WORK ORDER: Please set the lines down again exactly, from the top of the entries through the line that contains "Definition AS_PAIR : Z := 8.".

*** Opening of STORED DATA ***

(* ===== verification/Value.v ===== *)
(** * Values

    Models the value types of [modules/common/src/main/aerospike]: the tags of
    [as_val.h], the hash codes of [as_val.c], [as_nil.c], [as_boolean.c],
    [as_integer.c], [as_string.c], [as_bytes.c], [as_list.c] and [as_map.c], and
    the key equality of [as_hashmap.c], with which values are the keys of the
    map of file [HashMap].

    A string is its first [len] bytes, after which a NUL follows.  Its value
    pointer, like that of a byte array, is not NULL.  A list is the sequence of
    its elements, a map the sequence of its entries in the order in which
    [foreach] visits them.  Of a record only the answer of its hash-code hook is
    used here. *)

From S2P Require Import Prelude ByteOrder HashMap.

(** What the C implementation fixes: the byte order and the signedness of
    [char]. *)
Class Platform := { host_endian : endian; char_signed : bool }.

Inductive as_val :=
  | VNil
  | VBoolean (b : bool)
  | VInteger (value : Z)
  | VString (value : list Z)
  | VBytes (type : Z) (value : list Z)
  | VList (l : list (option as_val))
  | VMap (m : list (as_val * option as_val))
  | VRec (rec_hash : Z)
  | VPair (v1 v2 : option as_val)
  | VUndef.

Definition AS_UNDEF : Z := 0.
Definition AS_NIL : Z := 1.
Definition AS_BOOLEAN : Z := 2.
Definition AS_INTEGER : Z := 3.
Definition AS_STRING : Z := 4.
Definition AS_LIST : Z := 5.
Definition AS_MAP : Z := 6.
Definition AS_REC : Z := 7.
Definition AS_PAIR : Z := 8.
Definition AS_BYTES : Z := 9.

Definition as_val_type (v : as_val) : Z :=
  match v with
  | VNil => AS_NIL
  | VBoolean _ => AS_BOOLEAN
  | VInteger _ => AS_INTEGER
  | VString _ => AS_STRING
  | VBytes _ _ => AS_BYTES
  | VList _ => AS_LIST
  | VMap _ => AS_MAP
  | VRec _ => AS_REC
  | VPair _ _ => AS_PAIR
  | VUndef => AS_UNDEF
  end.

Definition AS_BYTES_STRING : Z := 3.
Definition AS_BYTES_BLOB : Z := 4.

(** The characters before the first NUL: what [strcmp] and [strlen] see. *)
Fixpoint c_str (s : list Z) : list Z :=
  match s with
  | [] => []
  | c :: s => if c =? 0 then [] else c :: c_str s
  end.

Section Hash.
Context `{Platform}.

Definition as_nil_val_hashcode : Z := 0.

Definition as_boolean_val_hashcode (b : bool) : Z := if b then 1 else 0.

Definition as_integer_val_hashcode (value : Z) : Z := u32 value.

(** [int c = *str]. *)
Definition char_to_int (c : Z) : Z := if char_signed then i8 c else c.

(** [hash = c + (hash << 6) + (hash << 16) - hash] on 32 bits. *)
Definition hash_step (hash c : Z) : Z :=
  u32 (c + u32 (Z.shiftl hash 6) + u32 (Z.shiftl hash 16) - hash).

Definition as_string_val_hashcode (value : list Z) : Z :=
  fold_left (fun hash c => hash_step hash (char_to_int c)) (c_str value) 0.

(** [while (--len)]: for [len = 0] the counter becomes negative and the loop
    runs past the end of the buffer, which is undefined. *)
Definition as_bytes_val_hashcode (value : list Z) : option Z :=
  match value with
  | [] => None
  | _ => Some (fold_left hash_step (take (length value - 1) value) 0)
  end.

Definition as_val_hashcode (v : as_val) : option Z :=
  match v with
  | VNil => Some as_nil_val_hashcode
  | VBoolean b => Some (as_boolean_val_hashcode b)
  | VInteger value => Some (as_integer_val_hashcode value)
  | VString value => Some (as_string_val_hashcode value)
  | VBytes _ value => as_bytes_val_hashcode value
  | VList _ => Some 0
  | VMap _ => Some 1
  | VRec rec_hash => Some rec_hash
  | VPair _ _ => Some 0
  | VUndef => Some 0
  end.
End Hash.

Definition is_valid_key_type (k : as_val) : bool :=
  match k with
  | VNil | VBoolean _ | VInteger _ | VString _ | VBytes _ _ => true
  | _ => false
  end.

Definition eq_val (v1 v2 : as_val) : bool :=
  if negb (as_val_type v1 =? as_val_type v2) then false
  else
    match v1, v2 with
    | VNil, VNil => true
    | VBoolean b1, VBoolean b2 => eqb b1 b2
    | VInteger z1, VInteger z2 => z1 =? z2
    | VString s1, VString s2 => bool_decide (c_str s1 = c_str s2)
    | VBytes _ b1, VBytes _ b2 => (blen b1 =? blen b2) && bool_decide (b1 = b2)
    | _, _ => false
    end.

(** ** Values as keys *)

Section Keys.
Context `{Platform}.

#[export] Instance as_val_key : HashKey as_val :=
  {| hk_hash := as_val_hashcode; hk_eq := eq_val; hk_valid := is_valid_key_type |}.

(** What equality of keys means. *)
Lemma eq_val_true v1 v2 :
  eq_val v1 v2 = true ->
  match v1, v2 with
  | VNil, VNil => True
  | VBoolean b1, VBoolean b2 => b1 = b2
  | VInteger z1, VInteger z2 => z1 = z2
  | VString s1, VString s2 => c_str s1 = c_str s2
  | VBytes _ b1, VBytes _ b2 => b1 = b2
  | _, _ => False
  end.
Proof.
  unfold eq_val. destruct v1, v2; simpl; try done.
  - apply eqb_prop.
  - apply Z.eqb_eq.
  - apply bool_decide_eq_true_1.
  - intros [_ ?%bool_decide_eq_true_1]%andb_true_iff. done.
Qed.

Lemma eq_val_refl v : is_valid_key_type v = true -> eq_val v v = true.
Proof.
  destruct v; try done; unfold eq_val; simpl; intros _.
  - apply eqb_reflx.
  - apply Z.eqb_refl.
  - by apply bool_decide_eq_true_2.
  - rewrite Z.eqb_refl. by apply bool_decide_eq_true_2.
Qed.

#[export] Instance as_val_key_laws : HashKeyLaws as_val.
Proof.
  split; simpl.
  - intros k1 k2 E%eq_val_true. destruct k1, k2; try done; unfold eq_val; simpl; subst.
    + apply eqb_reflx.
    + apply Z.eqb_refl.
    + by apply bool_decide_eq_true_2.
    + rewrite Z.eqb_refl. by apply bool_decide_eq_true_2.
  - intros k1 k2 k3 E1%eq_val_true E2%eq_val_true. destruct k1, k2, k3; try done; unfold eq_val; simpl; subst.
    + apply eqb_reflx.
    + apply Z.eqb_refl.
    + apply bool_decide_eq_true_2. congruence.
    + rewrite Z.eqb_refl. by apply bool_decide_eq_true_2.
  - intros k1 k2 E%eq_val_true. destruct k1, k2; try done; simpl; subst; try done.
    unfold as_string_val_hashcode. by rewrite E.
Qed.

End Keys.

(** ** Induction on values *)

Definition opt_all (P : as_val -> Prop) (v : option as_val) : Prop :=
  match v with Some v => P v | None => True end.

Section Induction.
Context (P : as_val -> Prop).
Context (HNil : P VNil) (HBool : forall b, P (VBoolean b)) (HInt : forall z, P (VInteger z)).
Context (HStr : forall s, P (VString s)) (HBytes : forall t b, P (VBytes t b)).
Context (HList : forall l, Forall (opt_all P) l -> P (VList l)).
Context (HMap : forall m, Forall (fun kv => P kv.1 /\ opt_all P kv.2) m -> P (VMap m)).
Context (HRec : forall h, P (VRec h)) (HPair : forall v1 v2, opt_all P v1 -> opt_all P v2 -> P (VPair v1 v2)).
Context (HUndef : P VUndef).

Definition opt_all_by (f : forall v, P v) (v : option as_val) : opt_all P v :=
  match v with Some v => f v | None => I end.

Fixpoint as_val_rect' (v : as_val) : P v :=
  match v with
  | VNil => HNil
  | VBoolean b => HBool b
  | VInteger z => HInt z
  | VString s => HStr s
  | VBytes t b => HBytes t b
  | VList l =>
      HList l ((fix go l : Forall (opt_all P) l :=
        match l with
        | [] => List.Forall_nil _
        | v :: l => List.Forall_cons _ _ _ (opt_all_by as_val_rect' v) (go l)
        end) l)
  | VMap m =>
      HMap m ((fix go m : Forall (fun kv => P kv.1 /\ opt_all P kv.2) m :=
        match m with
        | [] => List.Forall_nil _
        | kv :: m => List.Forall_cons _ _ _
                       (conj (as_val_rect' kv.1) (opt_all_by as_val_rect' kv.2)) (go m)
        end) m)
  | VRec h => HRec h
  | VPair v1 v2 => HPair v1 v2 (opt_all_by as_val_rect' v1) (opt_all_by as_val_rect' v2)
  | VUndef => HUndef
  end.

Lemma as_val_ind' v : P v.
Proof. apply as_val_rect'. Qed.
End Induction.

(** ** Maps of values *)

(** The key is not an empty byte array. *)
Definition hashable (key : option as_val) : bool :=
  match key with Some (VBytes _ []) => false | _ => true end.

Definition op_hashable (op : hmop as_val as_val) : bool :=
  match op with
  | MSet key _ | MGet key | MRemove key => hashable key
  | MSize => true
  end.

Lemma hash_defined `{Platform} k : hashable (Some k) = true -> is_Some (as_val_hashcode k).
Proof. destruct k as [| | | |t [|x b]| | | | |]; try done; by eexists. Qed.

Lemma hashable_hashed `{Platform} op : op_hashable op = true -> op_hashed op.
Proof.
  assert (forall key, hashable key = true ->
    match valid_key key with Some k => is_Some (hk_hash k) | None => True end) as Hk.
  { intros [k|] Hk; [|done]. unfold valid_key. simpl. case_if; [|done]. by apply hash_defined. }
  destruct op as [key v|key|key|]; [apply Hk..|done].
Qed.

(** Values as keys.  On every platform, a map keyed by values answers any
    sequence of calls as a finite map up to [eq_val], as long as no key is an
    empty byte array: nil, booleans, integers, strings up to their first NUL and
    byte arrays whatever their type are keys, other values and NULL are refused. *)
Theorem value_map_refines `{Platform} (m : as_hashmap as_val as_val) l ops :
  hm_models m l -> forallb op_hashable ops = true -> hm_fits m (blen ops) ->
  exists m', hm_run m ops = Some ((hm_run_spec l ops).1, m') /\ hm_models m' (hm_run_spec l ops).2.
Proof.
  intros Hm Hops Hfit. apply hm_run_refines; [done| |done].
  apply Forall_forall. intros op Hin. apply hashable_hashed.
  by apply (proj1 (forallb_forall _ _) Hops), list_elem_of_In.
Qed.

(** The hash code of a byte array does not depend on its last byte, and it is
    not defined on an empty array. *)
Theorem bytes_hash_skips_last b x y :
  as_bytes_val_hashcode (b ++ [x]) = as_bytes_val_hashcode (b ++ [y]) /\ as_bytes_val_hashcode [] = None.
Proof.
  split; [|done]. unfold as_bytes_val_hashcode.
  assert (forall z, take (length (b ++ [z]) - 1) (b ++ [z]) = b) as Ht.
  { intros z. rewrite length_app. simpl. by rewrite take_app_length' by lia. }
  rewrite !Ht. by destruct b.
Qed.

(** ** A concrete platform and map *)

Definition x86_64 : Platform := {| host_endian := LittleEndian; char_signed := true |}.
Definition ppc64 : Platform := {| host_endian := BigEndian; char_signed := false |}.

Definition value_map : as_hashmap as_val as_val :=
  mk_hashmap 0 32 (replicate 32 zero_element) 16 0 None 1 0.

Lemma value_map_models `{Platform} : hm_models value_map [].
Proof. by apply (cons_models 32). Qed.

Lemma value_map_refines_witness :
  let ops := [MSet (Some (VString [97])) (Some (VInteger 1)); MSet (Some (VBytes 4 [1; 2])) (Some VNil);
              MGet (Some (VString [97])); MSet (Some (VList [])) None;
              MSet (Some (VString [97; 0; 98])) (Some (VInteger 2)); MGet (Some (VString [97]))] in
  exists m', @hm_run _ _ (@as_val_key x86_64) value_map ops
    = Some ([(0, None, []); (0, None, []); (0, Some (VInteger 1), []); (-1, None, []);
             (0, None, [(VString [97], Some (VInteger 1))]); (0, Some (VInteger 2), [])], m')
    /\ @hm_models _ _ (@as_val_key x86_64) m'
         [(VString [97; 0; 98], Some (VInteger 2)); (VBytes 4 [1; 2], Some VNil)].
Proof.
  intros ops. apply (@value_map_refines x86_64 value_map [] ops (@value_map_models x86_64)).
  - reflexivity.
  - split; simpl; lia.
Defined.
(* ===== verification/Bytes.v ===== *)
(** * Byte arrays

    Models [modules/common/src/main/aerospike/as_bytes.c] and the inline
    functions of [as_bytes.h]: creation, bounded reads and writes of bytes and
    integers at an index, the variable-length integers, appending, truncating,
    growing, and the hexadecimal text.

    A [uint8_t *] is the block it points to; NULL is [None].  What a new block
    holds is up to the allocator and comes with its answer. *)

From S2P Require Import Prelude ByteOrder Value.

Record as_bytes := mk_bytes {
  by_capacity : Z;
  by_size : Z;
  by_value : option (list Z);
  by_free : bool;
  by_type : Z
}.

Section Bytes.
Context `{Platform}.

(** ** Instances *)

(** [alloc] is the answer of [cf_calloc].  The type is always
    [AS_BYTES_BLOB], whatever the caller asks for. *)
Definition as_bytes_cons (alloc : bool) (capacity size : Z) (value : option (list Z)) (value_free : bool)
    (type : Z) : as_bytes :=
  let value :=
    match value with
    | None => if (size =? 0) && (0 <? capacity)
              then if alloc then Some (replicate (Z.to_nat capacity) 0) else None
              else None
    | Some v => Some v
    end in
  mk_bytes capacity size value value_free AS_BYTES_BLOB.

Definition as_bytes_init (alloc : bool) (capacity : Z) : as_bytes :=
  as_bytes_cons alloc capacity 0 None true AS_BYTES_BLOB.

Definition as_bytes_init_wrap (value : list Z) (size : Z) (free : bool) : as_bytes :=
  as_bytes_cons true size size (Some value) free AS_BYTES_BLOB.

Definition as_bytes_new (h : heap) (capacity : Z) : option as_bytes :=
  let '(ok, h) := cf_malloc h in
  if negb ok then None
  else Some (as_bytes_cons (fst (cf_malloc h)) capacity 0 None true AS_BYTES_BLOB).

Definition as_bytes_new_wrap (h : heap) (value : list Z) (size : Z) (free : bool) : option as_bytes :=
  if negb (fst (cf_malloc h)) then None
  else Some (as_bytes_cons true size size (Some value) free AS_BYTES_BLOB).

(** ** Properties of a value; a NULL object is [None] *)

Definition as_bytes_size (b : option as_bytes) : Z := match b with Some b => by_size b | None => 0 end.
Definition as_bytes_capacity (b : option as_bytes) : Z := match b with Some b => by_capacity b | None => 0 end.
Definition as_bytes_get_type (b : option as_bytes) : Z := match b with Some b => by_type b | None => 0 end.
Definition as_bytes_set_type (b : as_bytes) (type : Z) : as_bytes :=
  mk_bytes (by_capacity b) (by_size b) (by_value b) (by_free b) type.
Definition as_bytes_getorelse (b : option as_bytes) (fallback : option (list Z)) : option (list Z) :=
  match b with Some b => by_value b | None => fallback end.
Definition as_bytes_get (b : option as_bytes) : option (list Z) := as_bytes_getorelse b None.

(** ** Reading at an index *)

(** The number of bytes copied, and the destination. *)
Definition as_bytes_copy (b : as_bytes) (index : Z) (value : list Z) (size : Z) : option (Z * list Z) :=
  let sz := if by_size b <? u32 (index + size) then 0 else size in
  if sz =? 0 then Some (sz, value)
  else
    src ← by_value b;
    bytes ← mslice src index sz;
    value ← mwrite value 0 bytes;
    Some (sz, value).

Definition as_bytes_get_byte (b : as_bytes) (index value : Z) : option (Z * Z) :=
  '(sz, mem) ← as_bytes_copy b index (mem_of host_endian 1 value) 1; Some (sz, of_mem host_endian mem).

(** The bytes of the integer are those of the host. *)
Definition as_bytes_get_int16 (b : as_bytes) (index value : Z) : option (Z * Z) :=
  '(sz, mem) ← as_bytes_copy b index (mem_of host_endian 2 value) 2; Some (sz, i16 (of_mem host_endian mem)).
Definition as_bytes_get_int32 (b : as_bytes) (index value : Z) : option (Z * Z) :=
  '(sz, mem) ← as_bytes_copy b index (mem_of host_endian 4 value) 4; Some (sz, i32 (of_mem host_endian mem)).
Definition as_bytes_get_int64 (b : as_bytes) (index value : Z) : option (Z * Z) :=
  '(sz, mem) ← as_bytes_copy b index (mem_of host_endian 8 value) 8; Some (sz, i64 (of_mem host_endian mem)).

(** [do { b = *p++; val |= (b & 0x7F) << shift; shift += 7; } while (b & 0x80)];
    the count of bytes read so far is [n].  A shift by 32 or more is undefined,
    and so is reading past the block: the size is not looked at. *)
Fixpoint var_int_loop (p : list Z) (val shift n : Z) : option (Z * Z) :=
  match p with
  | [] => None
  | b :: p =>
      if 32 <=? shift then None
      else
        let val := Z.lor val (u32 (Z.shiftl (Z.land b 0x7F) shift)) in
        if Z.land b 0x80 =? 0 then Some (n + 1, val)
        else var_int_loop p val (shift + 7) (n + 1)
  end.

Definition as_bytes_get_var_int (b : as_bytes) (index : Z) : option (Z * Z) :=
  src ← by_value b;
  if decide (0 <= index <= blen src) then var_int_loop (drop (Z.to_nat index) src) 0 0 0 else None.

(** ** Writing at an index *)

Definition with_value (b : as_bytes) (size : Z) (value : list Z) : as_bytes :=
  mk_bytes (by_capacity b) size (Some value) (by_free b) (by_type b).

(** [value] is the source, of which [size] bytes are copied. *)
Definition as_bytes_set (b : as_bytes) (index : Z) (value : list Z) (size : Z) : option (bool * as_bytes) :=
  if by_capacity b <? u32 (index + size) then Some (false, b)
  else
    dst ← by_value b;
    bytes ← mslice value 0 size;
    dst ← mwrite dst index bytes;
    Some (true, with_value b (if by_size b <? u32 (index + size) then u32 (index + size) else by_size b) dst).

Definition as_bytes_set_byte (b : as_bytes) (index value : Z) : option (bool * as_bytes) :=
  as_bytes_set b index (mem_of host_endian 1 value) 1.
Definition as_bytes_set_int16 (b : as_bytes) (index value : Z) : option (bool * as_bytes) :=
  as_bytes_set b index (mem_of host_endian 2 value) 2.
Definition as_bytes_set_int32 (b : as_bytes) (index value : Z) : option (bool * as_bytes) :=
  as_bytes_set b index (mem_of host_endian 4 value) 4.
Definition as_bytes_set_int64 (b : as_bytes) (index value : Z) : option (bool * as_bytes) :=
  as_bytes_set b index (mem_of host_endian 8 value) 8.

(** [while (p < end && value >= 0x80)], at most five times for 32 bits: [n]
    counts the steps left. *)
Fixpoint set_var_int_loop (n : nat) (dst : list Z) (p fin value : Z) : option (list Z * Z * Z) :=
  match n with
  | O => Some (dst, p, value)
  | S n =>
      if (p <? fin) && (0x80 <=? value) then
        dst ← aset dst p (u8 (Z.lor value 0x80));
        set_var_int_loop n dst (p + 1) fin (Z.shiftr value 7)
      else Some (dst, p, value)
  end.

(** The number of bytes written; the size of the array does not change. *)
Definition as_bytes_set_var_int (b : as_bytes) (index value : Z) : option (Z * as_bytes) :=
  dst ← by_value b;
  '(dst, p, value) ← set_var_int_loop 5 dst index (by_capacity b) value;
  if p <? by_capacity b then
    dst ← aset dst p (u8 value);
    Some (u32 (p + 1 - index), with_value b (by_size b) dst)
  else Some (0, with_value b (by_size b) dst).

(** ** Appending *)

Definition as_bytes_append (b : as_bytes) (value : list Z) (size : Z) : option (bool * as_bytes) :=
  as_bytes_set b (by_size b) value size.

Definition as_bytes_append_byte (b : as_bytes) (value : Z) : option (bool * as_bytes) :=
  as_bytes_append b (mem_of host_endian 1 value) 1.
Definition as_bytes_append_int16 (b : as_bytes) (value : Z) : option (bool * as_bytes) :=
  as_bytes_append b (mem_of host_endian 2 value) 2.
Definition as_bytes_append_int32 (b : as_bytes) (value : Z) : option (bool * as_bytes) :=
  as_bytes_append b (mem_of host_endian 4 value) 4.
Definition as_bytes_append_int64 (b : as_bytes) (value : Z) : option (bool * as_bytes) :=
  as_bytes_append b (mem_of host_endian 8 value) 8.

(** ** The buffer *)

Definition as_bytes_truncate (b : as_bytes) (n : Z) : bool * as_bytes :=
  if by_size b <? n then (false, b)
  else (true, mk_bytes (by_capacity b) (by_size b - n) (by_value b) (by_free b) (by_type b)).

(** [block] is the answer of the allocator, a block of [capacity] bytes: a
    [cf_realloc] keeps the old bytes at its front. *)
Definition as_bytes_ensure (block : option (list Z)) (b : as_bytes) (capacity : Z) (resize : bool)
  : option (bool * as_bytes) :=
  if capacity <=? by_capacity b then Some (true, b)
  else if negb resize then Some (false, b)
  else
    match block with
    | None => Some (false, b)
    | Some new =>
        buffer ← (if by_free b then
                    let old := default [] (by_value b) in Some (old ++ drop (length old) new)
                  else
                    old ← by_value b; bytes ← mslice old 0 (by_size b); mwrite new 0 bytes);
        Some (true, mk_bytes capacity (by_size b) (Some buffer) true (by_type b))
    end.

(** ** As a value *)

(** Whether [cf_free] is called on the bytes. *)
Definition as_bytes_val_destroy (b : as_bytes) : bool :=
  by_free b && match by_value b with Some _ => true | None => false end.

Definition hex_chars : list Z := [48; 49; 50; 51; 52; 53; 54; 55; 56; 57; 65; 66; 67; 68; 69; 70].

(** [str[j] = ..; str[j+1] = ..; str[j+2] = ' '; j += 3] for each byte. *)
Fixpoint tostring_loop (s : list Z) (str : list Z) (j : Z) : option (list Z * Z) :=
  match s with
  | [] => Some (str, j)
  | c :: s =>
      hi ← aget hex_chars (Z.shiftr c 4);
      lo ← aget hex_chars (Z.land c 0xf);
      str ← aset str j hi;
      str ← aset str (j + 1) lo;
      str ← aset str (j + 2) 32;
      tostring_loop s str (j + 3)
  end.

(** The text without its terminating NUL; [Some None] is NULL.  [new] is the
    allocator's answer for [st] bytes; the size is computed with 32 bits. *)
Definition as_bytes_val_tostring (new : Z -> option (list Z)) (b : as_bytes) : option (option (list Z)) :=
  match by_value b with
  | None => Some None
  | Some s =>
      if by_size b =? 0 then Some None
      else
        match new (u32 (4 * by_size b + 3)) with
        | None => Some None
        | Some str =>
            bytes ← mslice s 0 (by_size b);
            '(str, j) ← tostring_loop bytes str 0;
            str ← aset str (j - 1) 0;
            Some (Some (c_str str))
        end
  end.

End Bytes.

(** ** A byte array is a bounded list of bytes *)

(** [b] holds [l] and has room for [by_capacity b] bytes. *)
Definition by_rep (b : as_bytes) (l : list Z) : Prop :=
  exists rest, by_value b = Some (l ++ rest) /\ by_size b = blen l
    /\ by_capacity b = blen (l ++ rest) /\ by_capacity b < 2 ^ 32.

Inductive byop :=
  | BSet (index : Z) (value : list Z)
  | BAppend (value : list Z)
  | BTruncate (n : Z)
  | BEnsure (capacity : Z) (resize : bool) (block : option (list Z))
  | BCopy (index : Z) (dst : list Z) (n : Z).

(** An answer: whether it was done or how much was copied, and the destination
    of a copy. *)
Definition by_exec (b : as_bytes) (op : byop) : option (Z * list Z * as_bytes) :=
  match op with
  | BSet index value => '(r, b) ← as_bytes_set b index value (blen value); Some (Z.b2z r, [], b)
  | BAppend value => '(r, b) ← as_bytes_append b value (blen value); Some (Z.b2z r, [], b)
  | BTruncate n => let '(r, b) := as_bytes_truncate b n in Some (Z.b2z r, [], b)
  | BEnsure capacity resize block => '(r, b) ← as_bytes_ensure block b capacity resize; Some (Z.b2z r, [], b)
  | BCopy index dst n => '(sz, dst) ← as_bytes_copy b index dst n; Some (sz, dst, b)
  end.

(** The same on a list [l] that may hold up to [cap] bytes. *)
Definition by_spec (l : list Z) (cap : Z) (op : byop) : Z * list Z * (list Z * Z) :=
  match op with
  | BSet index value =>
      if cap <? index + blen value then (0, [], (l, cap))
      else (1, [], (take (Z.to_nat index) l ++ value ++ drop (Z.to_nat index + length value) l, cap))
  | BAppend value =>
      if cap <? blen l + blen value then (0, [], (l, cap)) else (1, [], (l ++ value, cap))
  | BTruncate n =>
      if blen l <? n then (0, [], (l, cap)) else (1, [], (take (Z.to_nat (blen l - n)) l, cap))
  | BEnsure capacity resize block =>
      if capacity <=? cap then (1, [], (l, cap))
      else if resize && bool_decide (is_Some block) then (1, [], (l, capacity)) else (0, [], (l, cap))
  | BCopy index dst n =>
      if (blen l <? index + n) || (n =? 0) then (0, dst, (l, cap))
      else (n, take (Z.to_nat n) (drop (Z.to_nat index) l) ++ drop (Z.to_nat n) dst, (l, cap))
  end.

(** Writes start inside the array, indices do not wrap, a new block has the size
    that was asked for, a copy fits its destination. *)
Definition by_pre (l : list Z) (op : byop) : Prop :=
  match op with
  | BSet index value => 0 <= index <= blen l /\ index + blen value < 2 ^ 32
  | BAppend value => blen l + blen value < 2 ^ 32
  | BTruncate n => 0 <= n
  | BEnsure capacity _ block =>
      capacity < 2 ^ 32 /\ match block with Some new => blen new = capacity | None => True end
  | BCopy index dst n => 0 <= index /\ 0 <= n <= blen dst /\ index + n < 2 ^ 32
  end.

Lemma set_bytes_ok b l index value :
  by_rep b l -> by_pre l (BSet index value) ->
  exists b', by_exec b (BSet index value)
             = Some ((by_spec l (by_capacity b) (BSet index value)).1, b')
    /\ by_rep b' (by_spec l (by_capacity b) (BSet index value)).2.1
    /\ by_capacity b' = (by_spec l (by_capacity b) (BSet index value)).2.2.
Proof.
  intros (rest & Hv & Hs & Hc & Hmax) [Hi Hw]. cbn [by_exec by_spec]. unfold as_bytes_set.
  rewrite u32_id by (unfold is_u32; lia).
  destruct (by_capacity b <? index + blen value) eqn:E; reflect_Z.
  { exists b. split; [done|]. split; [by exists rest|done]. }
  rewrite Hv. cbn [mbind option_bind]. rewrite mslice_take by lia. rewrite Nat2Z.id, firstn_all.
  cbn [mbind option_bind]. rewrite length_app in Hc. unfold mwrite. rewrite decide_True by (rewrite length_app; lia).
  cbn [mbind option_bind]. eexists. split; [done|]. split; [|done]. simpl.
  exists (drop (length value - (length l - Z.to_nat index)) rest). simpl.
  rewrite take_app_le by lia. rewrite drop_app.
  split; [rewrite <- !app_assoc; do 5 f_equal; lia|].
  rewrite !length_app, !length_take, !length_drop. split_and!; [case_if; reflect_Z; lia|lia|lia].
Qed.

*** Close of STORED DATA ***

RESULT OF THE EXERCISE:
(* ===== verification/Value.v ===== *)
(** * Values

    Models the value types of [modules/common/src/main/aerospike]: the tags of
    [as_val.h], the hash codes of [as_val.c], [as_nil.c], [as_boolean.c],
    [as_integer.c], [as_string.c], [as_bytes.c], [as_list.c] and [as_map.c], and
    the key equality of [as_hashmap.c], with which values are the keys of the
    map of file [HashMap].

    A string is its first [len] bytes, after which a NUL follows.  Its value
    pointer, like that of a byte array, is not NULL.  A list is the sequence of
    its elements, a map the sequence of its entries in the order in which
    [foreach] visits them.  Of a record only the answer of its hash-code hook is
    used here. *)

From S2P Require Import Prelude ByteOrder HashMap.

(** What the C implementation fixes: the byte order and the signedness of
    [char]. *)
Class Platform := { host_endian : endian; char_signed : bool }.

Inductive as_val :=
  | VNil
  | VBoolean (b : bool)
  | VInteger (value : Z)
  | VString (value : list Z)
  | VBytes (type : Z) (value : list Z)
  | VList (l : list (option as_val))
  | VMap (m : list (as_val * option as_val))
  | VRec (rec_hash : Z)
  | VPair (v1 v2 : option as_val)
  | VUndef.

Definition AS_UNDEF : Z := 0.
Definition AS_NIL : Z := 1.
Definition AS_BOOLEAN : Z := 2.
Definition AS_INTEGER : Z := 3.
Definition AS_STRING : Z := 4.
Definition AS_LIST : Z := 5.
Definition AS_MAP : Z := 6.
Definition AS_REC : Z := 7.
Definition AS_PAIR : Z := 8.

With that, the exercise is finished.